Before starting this classwork, make sure to carefully review koans 15 and 16 on map.

Run this code to get started:

library(tidyverse)
library(gapminder)

Simulations using map(.x, .f):

Last week, we worked on writing the Goldfeld-Quandt test as a function:

goldfeld_quandt <- function(tibble, formula, x){
  # This function calculates the Goldfeld-Quandt test statistic for a given data 
  # set, model formula, and explanatory variable. The function returns a tibble 
  # with the test statistic, critical value, and a boolean value for whether or
  # not the data is heteroskedastic.
  
  square <- function(x) x^2
  
  ssr1 <- tibble %>%
    arrange({{ x }}) %>%
    slice_head(prop = 3/8) %>%
    lm(formula, data = .) %>%
    residuals() %>% 
    square() %>%
    sum()
  
  ssr2 <- tibble %>%
    arrange({{ x }}) %>%
    slice_tail(prop = 3/8) %>%
    lm(formula, data = .) %>%
    residuals() %>% 
    square() %>%
    sum()
  
  tibble(
    test_statistic = max(ssr1, ssr2) / min(ssr1, ssr2), 
    critical_value = qf(.999, 
                        df1 = (nrow(tibble) * 3/8) - 2, 
                        df2 = (nrow(tibble) * 3/8) - 2),
    heteroskedasticity = test_statistic > critical_value
  )
}

Testing that our function works:

goldfeld_quandt(gapminder, "lifeExp ~ gdpPercap", gdpPercap)
## # A tibble: 1 × 3
##   test_statistic critical_value heteroskedasticity
##            <dbl>          <dbl> <lgl>             
## 1           1.34           1.28 TRUE

But how accurate is goldfeld_quandt? How good of a job does it do at detecting different types of heteroskedasticity? We’re going to use map(.x, .f) to evaluate this.

The plan:

1. Generate an artificial dataset

That has two variables and 20 observations:

# tibble(
#   income = __,
#   consump = __
# ) %>%
#   ggplot(aes(x = income, y = consump)) +
#   geom_point() +
#   geom_smooth(method = lm)

In the next few problems, make sure to copy-paste the tibble you defined above (without the plotting).
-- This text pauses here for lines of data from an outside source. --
(** X14. A document that [validateAndEnrich] returns satisfies the
    schema.  Its id is the given one, or a generated one when none (or an
    empty one) was given; project name, target company and research
    objective are the given ones; its data sources are the given ones
    with the schema's defaults, and web search, news and financial reports
    only when none were given.  It has one key question per given
    question, in order, each with the given id or [q-n] for the n-th
    question, the given text, the given priority or [medium], the given
    category or the one inferred from its text, and a numeric priority
    between 1 and 4. *)
Theorem validateAndEnrich_spec (uuid : string) (data : RawDocument)
    (document : ScopingDocument) :
  validateAndEnrich uuid data = Returned document →
  ScopingDocumentSchema document
  ∧ sd_id document = or_ostr (raw_id data) uuid
  ∧ raw_projectName data = Some (sd_projectName document)
  ∧ raw_targetCompany data = Some (Some (sd_targetCompany_name document))
  ∧ raw_researchObjective data = Some (sd_researchObjective document)
  ∧ sd_dataSources document =
      dataSources_of (default defaultDataSources (raw_dataSources data))
  ∧ (raw_dataSources data = None →
     sd_dataSources document =
       {| ds_webSearch := true; ds_newsArticles := true;
          ds_financialReports := true; ds_socialMedia := false;
          ds_patents := false; ds_courtRecords := false |})
  ∧ ∃ questions,
      raw_keyQuestions data = Some questions
      ∧ length (sd_keyQuestions document) = length questions
      ∧ ∀ i q k,
          questions !! i = Some q → sd_keyQuestions document !! i = Some k →
          kq_id k = or_ostr (rq_id q) ("q-" +:+ pretty (i + 1))
          ∧ kq_id k ≠ ""
          ∧ rq_question q = Some (kq_question k)
          ∧ kq_priority k = Some (or_ostr (rq_priority q) "medium")
          ∧ kq_category k =
              (if truthy (rq_category q) then default "" (rq_category q)
               else inferCategory (kq_question k))
          ∧ kq_subQuestions k = rq_subQuestions q
          ∧ (1 ≤ questionPriorityToNumber (kq_priority k) ≤ 4)%Z.
Proof.
  unfold ScopingParser.validateAndEnrich.
  destruct (raw_keyQuestions data) as [questions|] eqn:Hq.
  2:{ unfold ScopingDocumentSchema_safeParse. simpl.
      by destruct (raw_projectName data), (raw_targetCompany data) as [[|]|],
        (raw_client data) as [[|]|], (raw_researchObjective data). }
  destruct (enrichQuestions toLowerCase 0 questions) as [questions'|] eqn:Henrich;
    [|done].
  unfold ScopingDocumentSchema_safeParse. simpl.
  destruct (raw_projectName data) as [projectName|]; [|done].
  destruct (raw_targetCompany data) as [[targetCompany|]|]; try done.
  destruct (raw_client data) as [[client|]|]; try done.
  destruct (raw_researchObjective data) as [objective|]; [|done].
  destruct (match raw_outputFormat data with
            | Some format => bool_decide (format ∈ outputFormatEnum)
            | None => true
            end); [|done].
  destruct (mapM KeyQuestionSchema_parse questions') as [parsed|] eqn:Hparse; [|done].
  intros [= <-]. simpl.
  destruct (enrichQuestions_lookup _ _ _ Henrich) as [Hlen1 Hlook1].
  destruct (mapM_parse_lookup _ _ Hparse) as [Hlen2 Hlook2].
  split_and!; try done.
  - apply Forall_forall. intros k Hk.
    apply list_elem_of_lookup in Hk as [i Hk].
    destruct (lookup_lt_is_Some_2 questions' i) as [q' Hq'].
    { rewrite <- Hlen2. by eapply lookup_lt_Some. }
    by apply (KeyQuestionSchema_parse_Some q' k), (Hlook2 i).
  - by destruct (raw_dataSources data).
  - exists questions. split; [done|]. split; [congruence|].
    intros i q k Hi Hk.
    destruct (lookup_lt_is_Some_2 questions' i) as [q' Hq'].
    { rewrite Hlen1. by eapply lookup_lt_Some. }
    specialize (Hlook1 i q q' Hi Hq'). specialize (Hlook2 i q' k Hq' Hk).
    apply KeyQuestionSchema_parse_Some in Hlook2
      as (Hschema & Hid & Hquestion & Hpriority & Hcategory & Hsub).
    simpl in Hlook1. unfold enrichQuestion in Hlook1.
    assert (Hq'eq : q' =
              {| rq_id := Some (or_ostr (rq_id q) ("q-" +:+ pretty (i + 1)));
                 rq_question := rq_question q;
                 rq_priority := Some (or_ostr (rq_priority q) "medium");
                 rq_category :=
                   Some (if truthy (rq_category q) then default "" (rq_category q)
                         else inferCategory (default "" (rq_question q)));
                 rq_subQuestions := rq_subQuestions q |}).
    { unfold truthy. destruct (rq_category q) as [category|].
      - destruct (decide (category = "")) as [->|Hne].
        + destruct (rq_question q); [|done]. by simplify_eq.
        + rewrite bool_decide_false by done. by simplify_eq.
      - destruct (rq_question q); [|done]. by simplify_eq. }
    subst q'. simpl in Hid, Hquestion, Hpriority, Hcategory, Hsub.
    injection Hid as Hid. injection Hcategory as Hcategory.
    rewrite Hquestion in Hcategory. simpl in Hcategory.
    split_and!; try done.
    + rewrite <- Hid. by apply or_ostr_nonempty.
    + apply questionPriorityToNumber_range.
    + apply questionPriorityToNumber_range.
Qed.

(** The question objects that [parseSimplified] builds, and the
    questions that come back. *)
Lemma inferCategory_nonempty q : inferCategory q ≠ "".
Proof.
  pose proof (inferCategory_cases q) as Hin. intros Heq. rewrite Heq in Hin.
  unfold categoryEnum in Hin.
  repeat (apply elem_of_cons in Hin as [Hin|Hin]; [done|]).
  by apply elem_of_nil in Hin.
Qed.

Lemma enrichQuestion_simplified index q :
  enrichQuestion toLowerCase index (simplifiedRaw toLowerCase index q)
  = Returned (simplifiedRaw toLowerCase index q).
Proof.
  unfold enrichQuestion, simplifiedRaw. simpl.
  by rewrite decide_False by apply inferCategory_nonempty.
Qed.

Lemma enrichQuestions_simplified index questions :
  enrichQuestions toLowerCase index
    (imap (λ i, simplifiedRaw toLowerCase (index + i)) questions)
  = Returned (imap (λ i, simplifiedRaw toLowerCase (index + i)) questions).
Proof.
  revert index. induction questions as [|q l IH]; intros index; [done|].
  rewrite imap_cons. cbn [enrichQuestions].
  rewrite Nat.add_0_r, enrichQuestion_simplified.
  assert (imap ((λ i, simplifiedRaw toLowerCase (index + i)) ∘ S) l
          = imap (λ i, simplifiedRaw toLowerCase (S index + i)) l) as ->.
  { apply imap_ext. intros i x _. simpl. f_equal. lia. }
  by rewrite IH.
Qed.

Lemma mapM_parse_simplified index questions :
  mapM KeyQuestionSchema_parse (imap (λ i, simplifiedRaw toLowerCase (index + i)) questions)
  = Some (imap (λ i, simplifiedQuestion toLowerCase (index + i)) questions).
Proof.
  revert index. induction questions as [|q l IH]; intros index; [done|].
  rewrite !imap_cons.
  assert (imap ((λ i, simplifiedRaw toLowerCase (index + i)) ∘ S) l
          = imap (λ i, simplifiedRaw toLowerCase (S index + i)) l) as ->.
  { apply imap_ext. intros i x _. simpl. f_equal. lia. }
  assert (imap ((λ i, simplifiedQuestion toLowerCase (index + i)) ∘ S) l
          = imap (λ i, simplifiedQuestion toLowerCase (S index + i)) l) as ->.
  { apply imap_ext. intros i x _. simpl. f_equal. lia. }
  cbn [mapM]. rewrite IH.
  unfold KeyQuestionSchema_parse at 1. cbn [simplifiedRaw rq_id rq_question rq_priority rq_category rq_subQuestions].
  rewrite (bool_decide_true ("high" ∈ priorityEnum)) by (right; by left).
  rewrite bool_decide_true by apply inferCategory_cases.
  reflexivity.
Qed.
2. Does goldfeld_quandt detect the heteroskedasticity once?

Run this code a couple of times! You may get different answers because each dataset is generated with random elements.

# tibble(
#   income = __,
#   consump = __
#   ) %>%
#   goldfeld_quandt(formula = "consump ~ income", x = income)
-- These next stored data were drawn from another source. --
(** * ShootyEngine / Selas: path-tracing kernel contexts, scene baker,
      build context and model resource.

    A shallow embedding of
      - Source/Core/Shading/IntegratorContexts.cpp
      - Source/Core/BuildCommon/BakeScene.cpp
      - Source/Core/BuildCore/BuildContext.cpp
      - Source/Core/SceneLib/ModelResource.cpp
    and the properties of these functions. *)

From Stdlib Require Import ZArith Lia Bool.
From Stdlib Require Import Floats.SpecFloat.
From stdpp Require Import base option list strings gmap.

Local Open Scope Z_scope.

(** ** Machine integers *)

Module Machine.

(** [uint32] values are integers in [0, 2^32); arithmetic wraps. *)
Definition uint32_modulus : Z := 2 ^ 32.

Definition uint32_wrap (z : Z) : Z := z mod uint32_modulus.

Definition uint32_add (a b : Z) : Z := uint32_wrap (a + b).

Definition is_uint32 (z : Z) : Prop := 0 <= z < uint32_modulus.

(** [~x] on a 32-bit word. *)
Definition uint32_not (a : Z) : Z := uint32_modulus - 1 - a.

(** What a run of the C++ code can end in besides a result. *)
Inductive Fault : Type :=
| AssertionFailed
| OutOfBounds
| DivideByZero
| NullDereference.

Inductive Outcome (A : Type) : Type :=
| Done (a : A)
| Crash (f : Fault).

Arguments Done {A} a.
Arguments Crash {A} f.

Definition bind {A B : Type} (m : Outcome A) (k : A -> Outcome B) : Outcome B :=
  match m with
  | Done a => k a
  | Crash f => Crash f
  end.

(** The [Assert_] macro (SystemLib; its header is missing) takes the
    build configuration as a parameter: with [asserts = true] a failed
    condition stops the program, with [asserts = false] the check is
    compiled out. *)
Definition Assert_ (asserts : bool) (cond : bool) : Outcome unit :=
  if asserts && negb cond then Crash AssertionFailed else Done tt.

(** A store through a raw pointer: outside the allocation it is undefined
    behaviour, which the model reports as [OutOfBounds]. *)
Definition array_store {A : Type} (a : list A) (i : Z) (x : A) : Outcome (list A) :=
  if (0 <=? i) && (i <? Z.of_nat (length a))
  then Done (<[Z.to_nat i := x]> a)
  else Crash OutOfBounds.

Definition array_load {A : Type} (a : list A) (i : Z) : Outcome A :=
  if 0 <=? i then
    match a !! Z.to_nat i with
    | Some x => Done x
    | None => Crash OutOfBounds
    end
  else Crash OutOfBounds.

End Machine.

Import Machine.

#[global] Instance Outcome_ret : MRet Outcome := @Done.
#[global] Instance Outcome_bind : MBind Outcome := fun A B k m => Machine.bind m k.

(** ** Floating point (MathLib/FloatStructs.h) *)

Module Float.

(** A C++ [float] is an IEEE-754 binary32 number. *)
Definition float : Type := spec_float.

Definition prec : Z := 24.
Definition emax : Z := 128.

Definition fadd (a b : float) : float := SFadd prec emax a b.
Definition fmul (a b : float) : float := SFmul prec emax a b.
Definition fdiv (a b : float) : float := SFdiv prec emax a b.

Definition of_Z (z : Z) : float := binary_normalize prec emax z 0 false.

Definition fzero : float := S754_zero false.
Definition fone : float := of_Z 1.
Definition finfinity : float := S754_infinity false.

(** [a != 0]: true on NaN, false on both zeros. *)
Definition fnez (a : float) : bool := negb (SFeqb a fzero).

Definition is_finite (a : float) : bool :=
  match a with
  | S754_zero _ | S754_finite _ _ _ => true
  | S754_infinity _ | S754_nan => false
  end.

Record float3 : Type := mkFloat3 { fx : float; fy : float; fz : float }.

(** Modelled from the spec: MathLib/FloatFuncs.h is missing; the product of
    two [float3] is the componentwise product and [+=] adds
    componentwise. *)
Definition float3_mul (a b : float3) : float3 :=
  mkFloat3 (fmul (fx a) (fx b)) (fmul (fy a) (fy b)) (fmul (fz a) (fz b)).

Definition float3_add (a b : float3) : float3 :=
  mkFloat3 (fadd (fx a) (fx b)) (fadd (fy a) (fy b)) (fadd (fz a) (fz b)).

Definition float3_is_finite (a : float3) : bool :=
  is_finite (fx a) && is_finite (fy a) && is_finite (fz a).

Definition float3_zero : float3 := mkFloat3 fzero fzero fzero.

End Float.

Import Float.

(** ** Path-tracing kernel contexts (Shading/IntegratorContexts.cpp) *)

Module Kernel.

Record float2 : Type := mkFloat2 { f2x : float; f2y : float }.

(** Modelled from the spec: IntegratorContexts.h, SurfaceParameters.h and
    the ray header are missing; the records carry the fields the spec's
    data model lists, with the engine's [uint32] for indices and counts. *)
Record Ray : Type := mkRay {
  origin : float3;
  direction : float3;
  rxOrigin : float3;
  rxDirection : float3;
  ryOrigin : float3;
  ryDirection : float3;
  throughput : float3;
  pixelIndex : Z;
  bounceCount : Z
}.

Record HitParameters : Type := mkHit {
  hit_position : float3;
  hit_viewDirection : float3;
  hit_throughput : float3;
  hit_pixelIndex : Z;
  hit_bounceCount : Z;
  hit_geomId : Z;
  hit_primId : Z;
  hit_barys : float2
}.

Record SurfaceDifferentials : Type := mkDifferentials {
  dndu : float3;
  dndv : float3;
  duvdx : float2;
  duvdy : float2
}.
3. How many times out of 100 does goldfeld_quandt detect the heteroskedasticity?

We want to use map(.x, .f) to take the code above and run it 100 times, counting the number of times goldfeld_quandt outputs TRUE. Since we don’t want to change anything each time we run the function, I’ll use .x = 1:100 and use function(...). This way, our function simply executes 100 times with no changes. What do you need to do here? To define the function body in line 116, just take what you wrote in lines 94-98: that’s what we want to repeat 100 times.

# map_dfr(
#   .x = 1:100, 
#   .f = function(...) {
#     __
#   }
#   ) %>%
#   count(heteroskedasticity)

# We can use `count` (recall, count is the same as group by with summarize with n())
# to find the number of times heteroskedasticity is detected.
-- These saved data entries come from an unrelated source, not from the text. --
(** * The shopping-cart subsystem of the storefront template

    A shallow embedding of the cart reducer, the persistence adapter, the
    majority-currency policy and the checkout handoff, followed by the
    properties of the specification that concern them.

    Conventions of the embedding:
    - a JavaScript [string] is a [string]; [string | null] is
      [option string] with [None] for [null];
    - a JavaScript [number] is an integer ([Z]): quantities are whole
      numbers, and a price is a value the cart code only ever copies.  The
      code adds numbers as IEEE 754 doubles, which is the addition of
      integers as long as the operands and the sum are integers of
      magnitude at most [2^53] ([safe_integer]); the statements about
      the value of a sum of quantities carry the bound under which that
      sum is exact;
    - an array is a [list]; indexing and in-place update of a copy are
      stdpp's list lookup and insert. *)

From Stdlib Require Import ZArith Ascii String.
From stdpp Require Import base list strings gmap pretty sorting.

Local Open Scope Z_scope.

(** ** Data model (src/lib/api/types.ts) *)

(** [interface CartItem]. *)
Record CartItem := mkCartItem {
  item_productId : string;
  item_name : string;
  item_price : Z;
  item_currency : string;
  item_image : string;
  item_color : option string;
  item_size : option string;
  quantity : Z
}.

(** Payload of [REMOVE_ITEM]. *)
Record RemovePayload := mkRemove {
  rm_productId : string;
  rm_color : option string;
  rm_size : option string
}.

(** Payload of [UPDATE_QUANTITY]. *)
Record UpdatePayload := mkUpdate {
  up_productId : string;
  up_color : option string;
  up_size : option string;
  up_quantity : Z
}.

(** The structural type [{ productId; color; size }] that [isSameVariant]
    accepts: every payload that carries the three discriminators. *)
Class Variant (A : Type) := {
  productId : A → string;
  color : A → option string;
  size : A → option string
}.

#[export] Instance CartItem_Variant : Variant CartItem :=
  {| productId := item_productId; color := item_color; size := item_size |}.
#[export] Instance RemovePayload_Variant : Variant RemovePayload :=
  {| productId := rm_productId; color := rm_color; size := rm_size |}.
#[export] Instance UpdatePayload_Variant : Variant UpdatePayload :=
  {| productId := up_productId; color := up_color; size := up_size |}.

(** [type CartAction]. *)
Inductive CartAction :=
| ADD_ITEM (payload : CartItem)
| REMOVE_ITEM (payload : RemovePayload)
| UPDATE_QUANTITY (payload : UpdatePayload)
| CLEAR_CART
| HYDRATE (payload : list CartItem).

(** ** Helpers *)

(** [a.productId === b.productId && a.color === b.color && a.size === b.size] *)
Definition isSameVariant `{Variant A, Variant B} (a : A) (b : B) : bool :=
  bool_decide (productId a = productId b)
  && bool_decide (color a = color b)
  && bool_decide (size a = size b).

(** [{ ...item, quantity: q }]: a copy of [item] with only [quantity]
    replaced. *)
Definition with_quantity (q : Z) (item : CartItem) : CartItem :=
  {| item_productId := item_productId item;
     item_name := item_name item;
     item_price := item_price item;
     item_currency := item_currency item;
     item_image := item_image item;
     item_color := item_color item;
     item_size := item_size item;
     quantity := q |}.

(** [Array.prototype.findIndex]: the index of the first element that
    satisfies [p]; [None] stands for the result [-1]. *)
Fixpoint findIndex {A} (p : A → bool) (l : list A) : option nat :=
  match l with
  | [] => None
  | x :: l' => if p x then Some 0%nat else S <$> findIndex p l'
  end.

(** ** Reducer *)

Definition cartReducer (state : list CartItem) (action : CartAction)
  : list CartItem :=
  match action with
  | ADD_ITEM payload =>
      match findIndex (λ item, isSameVariant item payload) state with
      | Some existing =>
          (* Deduplicate: increment quantity of matching line item. *)
          match state !! existing with
          | Some cur =>
              <[existing := with_quantity (quantity cur + quantity payload) cur]> state
          | None => state
          end
      | None => state ++ [payload]
      end
  | REMOVE_ITEM payload =>
      filter (λ item, negb (isSameVariant item payload) = true) state
  | UPDATE_QUANTITY payload =>
      (λ item,
         if isSameVariant item payload
         then with_quantity (Z.max 1 (up_quantity payload)) item
         else item) <$> state
  | CLEAR_CART => []
  | HYDRATE payload => payload
  end.

(** Dispatching a sequence of actions, in order. *)
Definition dispatch_all (state : list CartItem) (actions : list CartAction)
  : list CartItem :=
  foldl cartReducer state actions.

(** ** Majority-currency resolution (CartSummary.tsx) *)

(** The structural type [{ currency: string }]. *)
Class HasCurrency (A : Type) := currency : A → string.

#[export] Instance CartItem_HasCurrency : HasCurrency CartItem := item_currency.

(** A value found under a key of [counts]: a number, or a value that is
    not one -- a member inherited from [Object.prototype] (a function or
    an object) or the text that [+ 1] makes of it.  Such a value is truthy,
    its sum with [1] is again a text that is not the text of a number, and
    it compares with a number as [NaN] does. *)
Inductive CountValue :=
| Count (n : Z)
| NotNumber.

(** The [counts] object, a [Record<string, number>] made by the literal
    [{}]: its own properties in the order of their creation. *)
Abbreviation Counts := (list (string * CountValue)).

(** The members of [Object.prototype], which [counts] inherits. *)
Definition inherited_members : list string :=
  ["constructor"; "__defineGetter__"; "__defineSetter__"; "hasOwnProperty";
   "__lookupGetter__"; "__lookupSetter__"; "isPrototypeOf";
   "propertyIsEnumerable"; "toString"; "valueOf"; "__proto__";
   "toLocaleString"].

(** The own property [key] of [counts]: [None] when there is none. *)
Fixpoint counts_get (key : string) (counts : Counts) : option CountValue :=
  match counts with
  | [] => None
  | (k, v) :: rest => if bool_decide (k = key) then Some v else counts_get key rest
  end.

(** Defining the own property [key]: an existing property keeps its place,
    a new one is added last. *)
Fixpoint counts_set (key : string) (value : CountValue) (counts : Counts) : Counts :=
  match counts with
  | [] => [(key, value)]
  | (k, v) :: rest =>
      if bool_decide (k = key) then (k, value) :: rest
      else (k, v) :: counts_set key value rest
  end.

(** [counts[key]] as an expression: the own property, else the inherited
    member; [None] is [undefined]. *)
Definition counts_read (key : string) (counts : Counts) : option CountValue :=
  match counts_get key counts with
  | Some v => Some v
  | None => if bool_decide (key ∈ inherited_members) then Some NotNumber else None
  end.

(** [(v || 0) + 1]. *)
Definition incremented (v : option CountValue) : CountValue :=
  match v with
  | Some (Count n) => Count ((if bool_decide (n = 0) then 0 else n) + 1)
  | Some NotNumber => NotNumber
  | None => Count (0 + 1)
  end.

(** [counts[key] = value]: [__proto__] is an accessor whose setter ignores
    a value that is not an object, so that assignment defines nothing. *)
Definition counts_assign (key : string) (value : CountValue) (counts : Counts)
  : Counts :=
  if bool_decide (key = "__proto__") then counts else counts_set key value counts.

(** The first loop: [counts[item.currency] = (counts[item.currency] || 0) + 1]. *)
Definition count_currencies `{HasCurrency A} (items : list A) : Counts :=
  foldl (λ counts item,
           counts_assign (currency item)
             (incremented (counts_read (currency item) counts)) counts)
        [] items.

(** The value of a decimal digit. *)
Definition digit_value (a : ascii) : option N :=
  let n := N_of_ascii a in
  if (48 <=? n)%N && (n <=? 57)%N then Some (n - 48)%N else None.

Fixpoint digits_value (acc : N) (s : string) : option N :=
  match s with
  | EmptyString => Some acc
  | String a rest => d ← digit_value a; digits_value (10 * acc + d)%N rest
  end.

(** An array index: the canonical decimal text of an integer from [0] to
    [2^32 - 2]. *)
Definition array_index (key : string) : option N :=
  match key with
  | EmptyString => None
  | _ =>
      n ← digits_value 0 key;
      if bool_decide (pretty n = key) && bool_decide (n < 2 ^ 32 - 1)%N
      then Some n else None
  end.

(** The order of entries tagged with their array index. *)
Definition by_index (a b : N * (string * CountValue)) : Prop :=
  (fst a ≤ fst b)%N.

#[export] Instance by_index_dec a b : Decision (by_index a b) :=
  decide (fst a ≤ fst b)%N.

(** [Object.entries(counts)]: the own properties whose keys are array
    indices, in ascending order of the index, then the others in the order
    of their creation. *)
Definition Object_entries (counts : Counts) : Counts :=
  (snd <$> merge_sort by_index
             (omap (λ entry, (λ n, (n, entry)) <$> array_index (fst entry)) counts))
  ++ filter (λ entry, array_index (fst entry) = None) counts.

(** The second loop, on the pair [(majority, max)]: [count > max] is false
    for a [count] that is not a number. *)
Definition pick_majority (init : string * Z) (entries : Counts) : string * Z :=
  foldl (λ '(majority, max) '(cur, count),
           match count with
           | Count n => if bool_decide (n > max) then (cur, n) else (majority, max)
           | NotNumber => (majority, max)
           end)
        init entries.

Definition getMajorityCurrency `{HasCurrency A} (items : list A) : string :=
  match items with
  | [] => "USD"
  | item0 :: _ =>
      fst (pick_majority (currency item0, 0) (Object_entries (count_currencies items)))
  end.

(** A key of [counts] that is enumerated where it was created and that
    names no inherited member. *)
Definition ordinary_key (key : string) : bool :=
  bool_decide (array_index key = None)
  && negb (bool_decide (key ∈ inherited_members)).

(** An alphabetic ISO 4217 code: capital letters only. *)
Definition is_capital (a : ascii) : bool :=
  (65 <=? nat_of_ascii a)%nat && (nat_of_ascii a <=? 90)%nat.

Definition is_alpha_code (c : string) : bool :=
  forallb is_capital (list_ascii_of_string c).

(** ** JSON values *)

(** The values that [JSON.stringify] writes and [JSON.parse] returns. An
    object keeps its members in order. *)
#[warnings="-register-all"]
Inductive json :=
| JNull
| JBool (b : bool)
| JNum (n : Z)
| JStr (s : string)
| JArr (elems : list json)
| JObj (members : list (string * json)).

(** [string | null] as a value. *)
Definition json_of_nullable (s : option string) : json :=
  match s with Some s => JStr s | None => JNull end.

(** An object literal some of whose property values may be [undefined]
    ([None]); [JSON.stringify] leaves those properties out. *)
Definition js_object (members : list (string * option json)) : json :=
  JObj (omap (λ '(k, v), (k,.) <$> v) members).

(** Every property name that occurs in a value, at any depth. *)
Fixpoint json_keys (j : json) : list string :=
  match j with
  | JArr elems => concat (map json_keys elems)
  | JObj members => concat (map (λ '(k, v), k :: json_keys v) members)
  | _ => []
  end.

(** The property names of the object itself, in order. *)
Definition own_keys (j : json) : list string :=
  match j with
  | JObj members => fst <$> members
  | _ => []
  end.

(** [o[key]] on a value; [None] is [undefined]. *)
Definition json_get (key : string) (j : json) : option json :=
  match j with
  | JObj members => snd <$> find (λ '(k, _), bool_decide (k = key)) members
  | _ => None
  end.

(** The array of cart items as the value that is serialized: each item an
    object with the members of [interface CartItem]. *)
Definition item_value (item : CartItem) : json :=
  JObj [("productId", JStr (item_productId item));
        ("name", JStr (item_name item));
        ("price", JNum (item_price item));
        ("currency", JStr (item_currency item));
        ("image", JStr (item_image item));
        ("color", json_of_nullable (item_color item));
        ("size", json_of_nullable (item_size item));
        ("quantity", JNum (quantity item))].

Definition cart_value (items : list CartItem) : json :=
  JArr (item_value <$> items).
4. How many times was heteroskedasticity detected?

Go back and change your data generating process to make it so that heteroskedasticity is detected more than 75% of the time. What aspect of the data generating process made it more likely that goldfeld_quandt would successfully detect the heteroskedasticity? You can change anything about the data generating process here.

5. Use map_dfr() to show that the Goldfeld-Quandt test often fails to detect bubble-type heteroskedasticity

Make sure to visualize the dataset to show you have bubble heteroskedasticity.

Extra Credit: Add outliers to a homoskedastic dataset

Use map_dfr to show that the Goldfeld-Quandt test can detect heteroskedasticity from outliers when they have a large or small value for x, but not when they have values for x near the median of x.